Downside: 3.5 hours/night strapped into plastic clothing with packing tape.

You just have no idea how wet underclothes can get until you have done back-to-back perfs of a 99¢ show.

Four weeks only, my babies. Reserve your seat now. You’ll kick yourself if you miss it.

xxx

Me & the Zen Mistress of Business

evelynI got to meet one of my blogging idols yesterday, and I’m delighted to report that the smart and talented Evelyn Rodriguez is every bit as terrific in person as she is on the web, plus way cuter.

And yeah, there’s kind of an online-datey feel to the whole thing that’s sort of trippy: you’re surfing and clicking through to a narrower and narrower set of specs when all of a sudden, wham!, you stumble upon what seems like a like-minded soul, or, as I like to call it, someone with whom you share Significant Areas Of Overlap. You eagerly devour statistics, stories and other wares that your Shiny Object has laid out for you to view. Then, if you’re me, anyway, you project yourself into a fantasy world where the two of you seamlessly slip from talk of business ethics to sociopolitics to favorite experiences at sleepaway camp (and finally, if your point of entry was nerve.com, into dessert, the sack and a fabulous little Craftsman bungalow in Echo Park that you painstakingly rehab together in perfect harmony).

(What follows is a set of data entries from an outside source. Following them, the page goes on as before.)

Lemma high_run p ops : Forall (op_ok p) ops → ∀ a rs a',
  high_ok a → SelectAIO.pipefd a = p → select_run a ops = Done (rs, a') → high_ok a'.
Proof.
  induction 1 as [|o ops Ho _ IH]; intros a rs a' Ha Hp; cbn [select_run]; [by intros [= _ <-]|].
  intros ([r a1] & H1 & ([rs1 a2] & H2 & E)%bind_Done_inv)%bind_Done_inv. injection E as _ <-.
  destruct o as [fd flag|fd flag]; cbn [select_op] in H1.
  - injection H1 as _ <-. eapply IH; [| |exact H2]; [|by destruct flag]. apply high_watch; [done|apply Ho].
  - apply bind_Done_inv in H1 as ([r1 a3] & H1 & E). injection E as _ <-.
    destruct (unwatch_result a fd flag) as (a4 & E4 & Hp4 & _); [apply Ho|]. rewrite E4 in H1. injection H1 as _ <-.
    eapply IH; [| |exact H2]; [|by rewrite Hp4]. eapply high_unwatch; [exact Ha| |exact E4]. rewrite Hp. apply Ho.
Qed.

(** The kernel reports input and output only where they are asked for. *)
Definition asked_for (b : EPollAIO.t) (r : Z * Z) : Prop :=
  ∃ i, EPollAIO.interest b !! r.1 = Some i ∧
    Z.land (Z.land r.2 i) EPollAIO.EPOLLIN = Z.land r.2 EPollAIO.EPOLLIN ∧
    Z.land (Z.land r.2 i) EPollAIO.EPOLLOUT = Z.land r.2 EPollAIO.EPOLLOUT.

Lemma events_of_bits a fd :
  (Z.land (EPollAIO.events_of (status_of a fd)) EPollAIO.EPOLLIN = if bool_decide (fd ∈ SelectAIO.rfds_ a) then 1 else 0) ∧
  (Z.land (EPollAIO.events_of (status_of a fd)) EPollAIO.EPOLLOUT = if bool_decide (fd ∈ SelectAIO.wfds_ a) then 4 else 0).
Proof. unfold status_of. by repeat case_bool_decide. Qed.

Meeting an online presence in the flesh yesterday, there was (for me, anyway) that customary, brief loss of equilibrium at first as I adjusted to a real, separate human being who moved and sounded and even looked slightly different than the 2-d version I had in my head, but after a little chit-chat about traffic and turkey dinners, we were off to the races and I couldn’t stop talking. (Well, I stopped to let Evelyn talk from time to time, but only because she is very smart and interesting.)

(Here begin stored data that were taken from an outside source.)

(** The text parses when that yields a finite Number; NaN and the infinities
    ([Infinity], a literal beyond the binary64 range) count as failures. *)
Definition parses (s : jsstring) : bool := isFinite (parsed s).

Definition is_zero (x : Number) : bool := strict_eq x (of_Z 0).

(** [abs((current - prior) / prior) * 100]. *)
Definition deviation (pn cn : Number) : Number :=
  Math_abs (mul (div (sub cn pn) pn) (of_Z 100)).

(** Rounding to one decimal place, the way the program does it. *)
Definition round1 (d : Number) : Number :=
  div (Math_round (mul d (of_Z 10))) (of_Z 10).

(** The threshold is the constant 30. *)
Definition above_threshold (d : Number) : bool := gt d (of_Z 30).

(** The deviation calculator on two parsed values. *)
Definition deviation_result (pn cn : Number) : completion DiffResult :=
  if negb (isFinite pn) || is_zero pn || negb (isFinite cn)
  then Normal {| text := dash; cls := diff_gray |}
  else
    shown <- toFixed (round1 (deviation pn cn)) 1 ;;
    Normal {| text := shown ++ lit "%";
              cls := if above_threshold (deviation pn cn)
                     then diff_red else diff_green |}.

(** The calculator of specification 4.4 read literally: commas are removed
    from the prior text only. *)
Definition computeDeviation_prior_commas_only (priorText currentText : jsstring)
  : completion DiffResult :=
  deviation_result (parseFloat (remove_commas priorText)) (parseFloat currentText).

(** *** Record store *)

Definition identifier_aliases : list string :=
  ["Meter No."; "Meter No"; "MeterNo"; "Meter"]%string.


(** The value of the first alias whose column holds a truthy value, the
    empty string when none does. *)
Definition first_truthy (row : object) (aliases : list string) : value :=
  match find (fun k => truthy (get row k)) aliases with
  | Some k => get row k
  | None => Str (lit "")
  end.

(** *** Export *)

Definition not_found : jsstring := lit "Not Found".

(** The row of a capture entry. *)
Definition capture_row (prevData : list PrevRecord) (r : OcrEntry) : ExportRow :=
  match findPrevByOCR prevData (meterOCR r) with
  | Some p =>
      {| col_Name := Name p; col_MeterNo := Meter p;
         col_PrevConsumption := Consumption p;
         col_CurrentConsumption := consumptionOCR r |}
  | None =>
      {| col_Name := not_found; col_MeterNo := not_found;
         col_PrevConsumption := not_found;
         col_CurrentConsumption := consumptionOCR r |}
  end.

(** The row of a prior record no capture matched. *)
Definition prior_row (p : PrevRecord) : ExportRow :=
  {| col_Name := Name p; col_MeterNo := Meter p;
     col_PrevConsumption := Consumption p;
     col_CurrentConsumption := lit "" |}.

(** Some capture entry is matched to a record of canonical identifier
    [key]. *)
Definition key_matched (prevData : list PrevRecord) (ocrResults : list OcrEntry)
    (key : jsstring) : bool :=
  existsb (fun r => match findPrevByOCR prevData (meterOCR r) with
                    | Some q => str_eqb (CleanMeter q) key
                    | None => false
                    end) ocrResults.

(** A prior record of the second pass: its canonical identifier is not empty
    and no capture entry matched it. *)
Definition unmatched (prevData : list PrevRecord) (ocrResults : list OcrEntry)
    (p : PrevRecord) : bool :=
  str_truthy (CleanMeter p) && negb (key_matched prevData ocrResults (CleanMeter p)).

(** ** Sample data *)

Definition record (name meter cons : string) : PrevRecord :=
  {| Name := lit name; Meter := lit meter;
     CleanMeter := cleanMeter (lit meter); Consumption := lit cons |}.

Definition capture (n : Z) (meter cons : string) : OcrEntry :=
  {| id := n; preview := lit ""; rawText := lit "";
     meterOCR := lit meter; consumptionOCR := lit cons |}.

(** ** Regular expressions

    The patterns of the program are sequences of character classes, each
    matched once or under a greedy quantifier, around one capture group,
    with word boundaries in two of them.  The matcher below is the
    backtracking matcher of ECMAScript on patterns of that shape. *)

Module RegExp.

Inductive item :=
  | One (p : char -> bool)
  | Many (p : char -> bool) (min : nat) (max : option nat)
  | Open
  | Close
  | WordBoundary.

Definition pattern := list item.

(** The class of one ASCII character. *)
Definition chr (a : ascii) (c : char) : bool := (c =? N_of_ascii a)%N.

(** The same under the [i] flag: a code unit matches when its upper-case
    form is that of the pattern character; a code unit from 128 up never
    folds to an ASCII letter. *)
Definition fold_case (c : char) : char := if is_lower c then (c - 32)%N else c.
Definition chr_i (a : ascii) (c : char) : bool :=
  (fold_case c =? fold_case (N_of_ascii a))%N.

(** [\w]: ASCII letters, digits and the underscore. *)
Definition is_word (c : char) : bool :=
  is_upper c || is_lower c || is_digit c || (c =? 95)%N.

(** [[A-Z0-9]] under the [i] flag. *)
Definition is_alnum (c : char) : bool := is_upper c || is_lower c || is_digit c.

(** How many code units at the head of [s] are in the class. *)
Fixpoint run_length (p : char -> bool) (s : jsstring) : nat :=
  match s with
  | c :: s' => if p c then S (run_length p s') else 0%nat
  | [] => 0%nat
  end.

(** The code unit before the position reached after [consumed]. *)
Definition before (prev : option char) (consumed : jsstring) : option char :=
  match rev consumed with
  | c :: _ => Some c
  | [] => prev
  end.

(** A greedy quantifier tries the largest count first and gives code units
    back one at a time, down to its minimum. *)
Fixpoint try_down {R} (f : nat -> option R) (min j : nat) : option R :=
  if (j <? min)%nat then None
  else
    match f j with
    | Some r => Some r
    | None =>
        match j with
        | O => None
        | S j' => try_down f min j'
        end
    end.

Definition word_before (prev : option char) : bool :=
  match prev with Some c => is_word c | None => false end.
Definition word_at (rest : jsstring) : bool :=
  match rest with c :: _ => is_word c | [] => false end.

Suffice to say it was a thoroughly energizing and enjoyable meeting, with the bonus-extra goodie of generating new blog entry ideas for (I think) both of us. Not that we couldn’t email and post and IM back & forth to create a dialogue (well, no IMing, because it gives me heart palpitations), but there’s something about meeting in person that kicks it into a higher gear, I’m a big fan from way back of the epistolery novel, but eventually, you want those see those scribblers meet up and watch the sparks fly. It’s why I don’t think cities will die off anytime soon (and I’m not alone: go here for lively discussion on urban splendor or the lack thereof). We’re social creatures, even us crazy-geeky hermit types, and cities are a great way to keep us in proximity to one another. (According to an interesting article in The New Yorker a ways back, dense, old-style cities, like New York, may also be the most ecologically sound way to collect us, but I can’t cite the source because in an insane cleaning frenzy, I pitched that issue. I am an asshole.)

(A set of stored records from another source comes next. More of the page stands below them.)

(** On a nil logger every emit method is a nil dereference and nothing
    else happens. *)
Lemma log_nil (s : zapcore.Level) (msg : string) (fields : list zap.Field)
  (st : Proc) :
  Logger.log s None msg fields st = (Panicked NilDereference, st).
Proof. reflexivity. Qed.

(** On a configured logger, an emission at [s] below the panic levels
    writes the admitted lines and returns; at the panic and fatal levels
    it writes them and then panics or exits. *)
Lemma log_configured (L : zapcore.Level) (f : os.File) (s : zapcore.Level)
  (msg : string) (fields : list zap.Field) (st : Proc) :
  Logger.log s (Some (configured L f)) msg fields st =
    (if (L <=? s) || (zapcore.DPanicLevel <? s) then ending s msg else Returned tt,
     mkProc (logger st) (once st)
       (addWrites (world st) (admitted L f s msg fields))).
Proof.
  unfold Logger.log, zap.check, configured, admitted, ending, addWrites,
    jsonLine, consoleLine, zapcore.Level_Enabled,
    zapcore.DPanicLevel, zapcore.PanicLevel, zapcore.FatalLevel,
    zapcore.ErrorLevel.
  cbn [zap.core zap.development zap.addCaller zap.addStack
       zapcore.Core_Enabled zapcore.Core_Check existsb fold_left
       zapcore.Level_Enabled zapcore.ELevel].
  unfold zapcore.Level_Enabled.
  destruct (L <=? s) eqn:HL; cbn [orb negb andb zapcore.AddCore];
    destruct (s <? 3) eqn:H3; cbn [orb negb andb];
    destruct (s =? 4) eqn:H4; destruct (s =? 5) eqn:H5;
    destruct (s =? 3) eqn:H3'; destruct (3 <? s) eqn:H3'';
    try lia;
    unfold Logger.Write; run_go;
    rewrite ?app_nil_r, ?Proc_eta; try reflexivity;
    try (destruct st as [lg o [a b c d e]]; simpl; rewrite ?app_nil_r; reflexivity).
Qed.

(** ** The lazy accessor *)

Lemma GetLogger_set (st : Proc) (lg : zap.Logger) :
  logger st = Some lg -> GetLogger st = (Returned (Some lg), st).
Proof.
  intros H. unfold GetLogger, ensureLoggerInitialized. run_go.
  rewrite H. simpl. rewrite H. reflexivity.
Qed.

Lemma GetLogger_nil (st : Proc) :
  logger st = None ->
  GetLogger st =
    (let st' := snd (LogInit "info" (mkProc None (once st)
                                       (addLog (world st) notInitialized))) in
     (Returned (logger st'), st')).
Proof.
  destruct st as [lg o w]. simpl. intros ->.
  unfold GetLogger, ensureLoggerInitialized, log_Println, log_Printf,
    bind at 1 2 3 4, load_logger at 1, get_world, put_world.
  cbn [logger once world].
  fold (addLog w notInitialized).
  destruct o.
  - rewrite !LogInit_done by reflexivity. reflexivity.
  - rewrite !LogInit_unused by reflexivity. reflexivity.
Qed.

(** [GetLogger] always returns, and what it returns is the package
    variable as it stands after the call. *)
Lemma GetLogger_returns (st : Proc) :
  fst (GetLogger st) = Returned (logger (snd (GetLogger st))).
Proof.
  destruct (logger st) as [lg|] eqn:H.
  - rewrite (GetLogger_set st lg H). simpl. rewrite H. reflexivity.
  - rewrite (GetLogger_nil st H). reflexivity.
Qed.

(** ** What no call changes *)

Lemma LogInit_initializes (level : string) (st : Proc) :
  unused st \/ initialized st -> initialized (snd (LogInit level st)).
Proof.
  intros [[Ho Hl] | [Ho Hl]].
  - rewrite LogInit_unused by assumption. split; simpl; eauto.
  - rewrite LogInit_done by assumption. split; assumption.
Qed.

Lemma emit_unfold (f : EmitFn) (msg : string) (fields : list zap.Field) :
  emit f msg fields =
    (l <- GetLogger ;; Logger.log (severity f) l msg fields).
Proof. destruct f; reflexivity. Qed.

Lemma LogWithContext_dispatched (level : zapcore.Level) (msg : string)
  (fields : list zap.Field) :
  dispatched level = true ->
  LogWithContext level msg fields =
    (l <- load_logger ;;
     Logger.log level l msg (zap.String "module" "product-service" :: fields)).
Proof.
  unfold dispatched, LogWithContext, Logger.Debug, Logger.Info, Logger.Warn,
    Logger.Error, Logger.Fatal, Logger.DPanic.
  intros H.
  destruct (Z.eqb_spec level zapcore.DebugLevel) as [->|]; [reflexivity|].
  destruct (Z.eqb_spec level zapcore.InfoLevel) as [->|]; [reflexivity|].
  destruct (Z.eqb_spec level zapcore.WarnLevel) as [->|]; [reflexivity|].
  destruct (Z.eqb_spec level zapcore.ErrorLevel) as [->|]; [reflexivity|].
  destruct (Z.eqb_spec level zapcore.FatalLevel) as [->|]; [reflexivity|].
  destruct (Z.eqb_spec level zapcore.DPanicLevel) as [->|]; [reflexivity|].
  discriminate H.
Qed.

Lemma LogWithContext_other (level : zapcore.Level) (msg : string)
  (fields : list zap.Field) (st : Proc) :
  dispatched level = false ->
  LogWithContext level msg fields st = (Returned tt, st).
Proof.
  unfold dispatched, LogWithContext. intros H.
  destruct (level =? zapcore.DebugLevel); [discriminate H|].
  destruct (level =? zapcore.InfoLevel); [discriminate H|].
  destruct (level =? zapcore.WarnLevel); [discriminate H|].
  destruct (level =? zapcore.ErrorLevel); [discriminate H|].
  destruct (level =? zapcore.FatalLevel); [discriminate H|].
  destruct (level =? zapcore.DPanicLevel); [discriminate H|].
  reflexivity.
Qed.

(** On an initialised process a call of an emit function is one
    emission on the logger in force; the package variables stay. *)
Lemma emit_initialized (f : EmitFn) (msg : string) (fields : list zap.Field)
  (st : Proc) (L : zapcore.Level) (g : os.File) :
  logger st = Some (configured L g) ->
  emit f msg fields st =
    Logger.log (severity f) (Some (configured L g)) msg fields st.
Proof.
  intros H. rewrite emit_unfold. unfold bind.
  rewrite (GetLogger_set st _ H). reflexivity.
Qed.

Lemma LogWithContext_initialized (level : zapcore.Level) (msg : string)
  (fields : list zap.Field) (st : Proc) (L : zapcore.Level) (g : os.File) :
  dispatched level = true ->
  logger st = Some (configured L g) ->
  LogWithContext level msg fields st =
    Logger.log level (Some (configured L g)) msg
      (zap.String "module" "product-service" :: fields) st.
Proof.
  intros Hd H. rewrite (LogWithContext_dispatched level msg fields Hd).
  unfold bind, load_logger. rewrite H. reflexivity.
Qed.

(** Every call keeps an initialised process initialised, with the same
    logger. *)
Lemma run_keeps_logger (c : Call) (st : Proc) :
  initialized st ->
  logger (snd (run c st)) = logger st /\ once (snd (run c st)) = true.
Proof.
  intros [Ho [L [g Hl]]].
  destruct c as [level | | f msg fields | level msg fields]; simpl.
  - rewrite LogInit_done by assumption. auto.
  - unfold bind. rewrite (GetLogger_set st _ Hl). simpl. auto.
  - rewrite (emit_initialized f msg fields st L g Hl), log_configured.
    simpl. auto.
  - destruct (dispatched level) eqn:Hd.
    + rewrite (LogWithContext_initialized level msg fields st L g Hd Hl),
        log_configured.
      simpl. auto.
    + rewrite LogWithContext_other by assumption. auto.
Qed.

Lemma run_initialized (c : Call) (st : Proc) :
  initialized st -> initialized (snd (run c st)).
Proof.
  intros H. destruct (run_keeps_logger c st H) as [Hl Ho].
  destruct H as [_ [L [g H]]].
  split; [assumption|]. exists L, g. rewrite Hl. assumption.
Qed.

Lemma run_all_keeps_logger (cs : list Call) (st : Proc) :
  initialized st ->
  logger (run_all cs st) = logger st /\ once (run_all cs st) = true.
Proof.
  revert st. induction cs as [|c cs IH]; intros st H.
  - simpl. destruct H. auto.
  - simpl.
    pose proof (run_keeps_logger c st H) as [Hl Ho].
    pose proof (run_initialized c st H) as Hi.
    destruct (run c st) as [[a|v|code] st'] eqn:E; simpl in *.
    + destruct (IH st' Hi) as [IH1 IH2]. rewrite IH1. auto.
    + destruct (IH st' Hi) as [IH1 IH2]. rewrite IH1. auto.
    + auto.
Qed.

Lemma run_all_initialized (cs : list Call) (st : Proc) :
  initialized st -> initialized (run_all cs st).
Proof.
  intros H. destruct (run_all_keeps_logger cs st H) as [Hl Ho].
  destruct H as [_ [L [g H]]].
  split; [assumption|]. exists L, g. rewrite Hl. assumption.
Qed.

(** ** The first call on an unused process *)

Lemma GetLogger_unused (st : Proc) :
  unused st ->
  GetLogger st = (Returned (logger (defaultInit st)), defaultInit st).
Proof.
  intros [Ho Hl]. rewrite (GetLogger_nil st Hl), Ho.
  rewrite LogInit_unused by reflexivity. reflexivity.
Qed.

Lemma emit_unused (f : EmitFn) (msg : string) (fields : list zap.Field)
  (st : Proc) :
  unused st ->
  emit f msg fields st =
    Logger.log (severity f)
      (Some (configured zapcore.InfoLevel (fileSink (world st))))
      msg fields (defaultInit st).
Proof.
  intros H. rewrite emit_unfold. unfold bind.
  rewrite (GetLogger_unused st H). reflexivity.
Qed.

Lemma LogWithContext_nil (level : zapcore.Level) (msg : string)
  (fields : list zap.Field) (st : Proc) :
  logger st = None ->
  LogWithContext level msg fields st =
    (if dispatched level then Panicked (NilDereference) else Returned tt, st).
Proof.
  intros H. destruct (dispatched level) eqn:Hd.
  - rewrite (LogWithContext_dispatched level msg fields Hd).
    unfold bind, load_logger. rewrite H. reflexivity.
  - apply LogWithContext_other. assumption.
Qed.

Lemma run_shape (c : Call) (st : Proc) :
  unused st \/ initialized st ->
  unused (snd (run c st)) \/ initialized (snd (run c st)).
Proof.
  intros [H | H]; [| right; apply run_initialized; assumption].
  destruct c as [level | | f msg fields | level msg fields]; simpl.
  - right. apply LogInit_initializes. left. assumption.
  - right. unfold bind. rewrite (GetLogger_unused st H). simpl.
    split; simpl; eauto.
  - right. rewrite (emit_unused f msg fields st H), log_configured. simpl.
    split; simpl; eauto.
  - left. destruct H as [Ho Hl].
    rewrite (LogWithContext_nil level msg fields st Hl). simpl.
    split; assumption.
Qed.

(** A reachable process is unused or initialised: [logger] is nil
    exactly as long as [once] has not run. *)
Lemma reachable_shape (st : Proc) :
  reachable st -> unused st \/ initialized st.
Proof.
  induction 1 as [w | st c Hr IH].
  - left. split; reflexivity.
  - apply run_shape. assumption.
Qed.

(** Along any sequence of calls made one after the other, the logger is
    built at most once: the log file is opened by the call that turns
    the process from unused to initialised, and by no other. *)
Lemma run_opens_once (c : Call) (st : Proc) (opened : list string) :
  (unused st /\ open_calls (world st) = opened) \/
  (initialized st /\
   open_calls (world st) = opened ++ ["./user-service.log"]) ->
  (unused (snd (run c st)) /\ open_calls (world (snd (run c st))) = opened) \/
  (initialized (snd (run c st)) /\
   open_calls (world (snd (run c st))) = opened ++ ["./user-service.log"]).
Proof.
  intros [[H Ho] | [H Ho]].
  - destruct c as [level | | f msg fields | level msg fields]; simpl.
    + right. destruct H as [H1 H2].
      rewrite LogInit_unused by assumption. simpl. rewrite Ho.
      split; [split; simpl; eauto | reflexivity].
    + right. unfold bind. rewrite (GetLogger_unused st H). simpl. rewrite Ho.
      split; [split; simpl; eauto | reflexivity].
    + right. rewrite (emit_unused f msg fields st H), log_configured. simpl.
      rewrite Ho. split; [split; simpl; eauto | reflexivity].
    + left. destruct H as [H1 H2].
      rewrite (LogWithContext_nil level msg fields st H2). simpl.
      split; [split; assumption | assumption].
  - right. split; [apply run_initialized; assumption|].
    destruct H as [H1 [L [g H2]]].
    destruct c as [level | | f msg fields | level msg fields]; simpl.
    + rewrite LogInit_done by assumption. assumption.
    + unfold bind. rewrite (GetLogger_set st _ H2). assumption.
    + rewrite (emit_initialized f msg fields st L g H2), log_configured.
      assumption.
    + destruct (dispatched level) eqn:Hd.
      * rewrite (LogWithContext_initialized level msg fields st L g Hd H2),
          log_configured.
        assumption.
      * rewrite LogWithContext_other by assumption. assumption.
Qed.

So Evelyn, and any fellow bloggers (or, um, online dates) I might like to meet, here’s to the next time fate throws us together geographically. And until then, let the Internet do its magical work.

xxx
c

P.S. Evelyn, even though the other photo had better light, I had to use this one. The starbust-halo effect just seemed like some kind of summit endorsement from on high.

Personal Swag ≠ Breaking the Boycott

Well, before I read this morning’s excellent anti-consumerist post by Eschaton, I spent eight hours putting up swag on the 99¢ Show Store. So just to clarify my position, do not under any circumstances buy holiday gifts here.

Go and support a brilliant theater company. Go here and show your love for the greatest holiday show on earth. Go here and buy yourself a little something stretchy to pull over your big, fat, post-holiday gut.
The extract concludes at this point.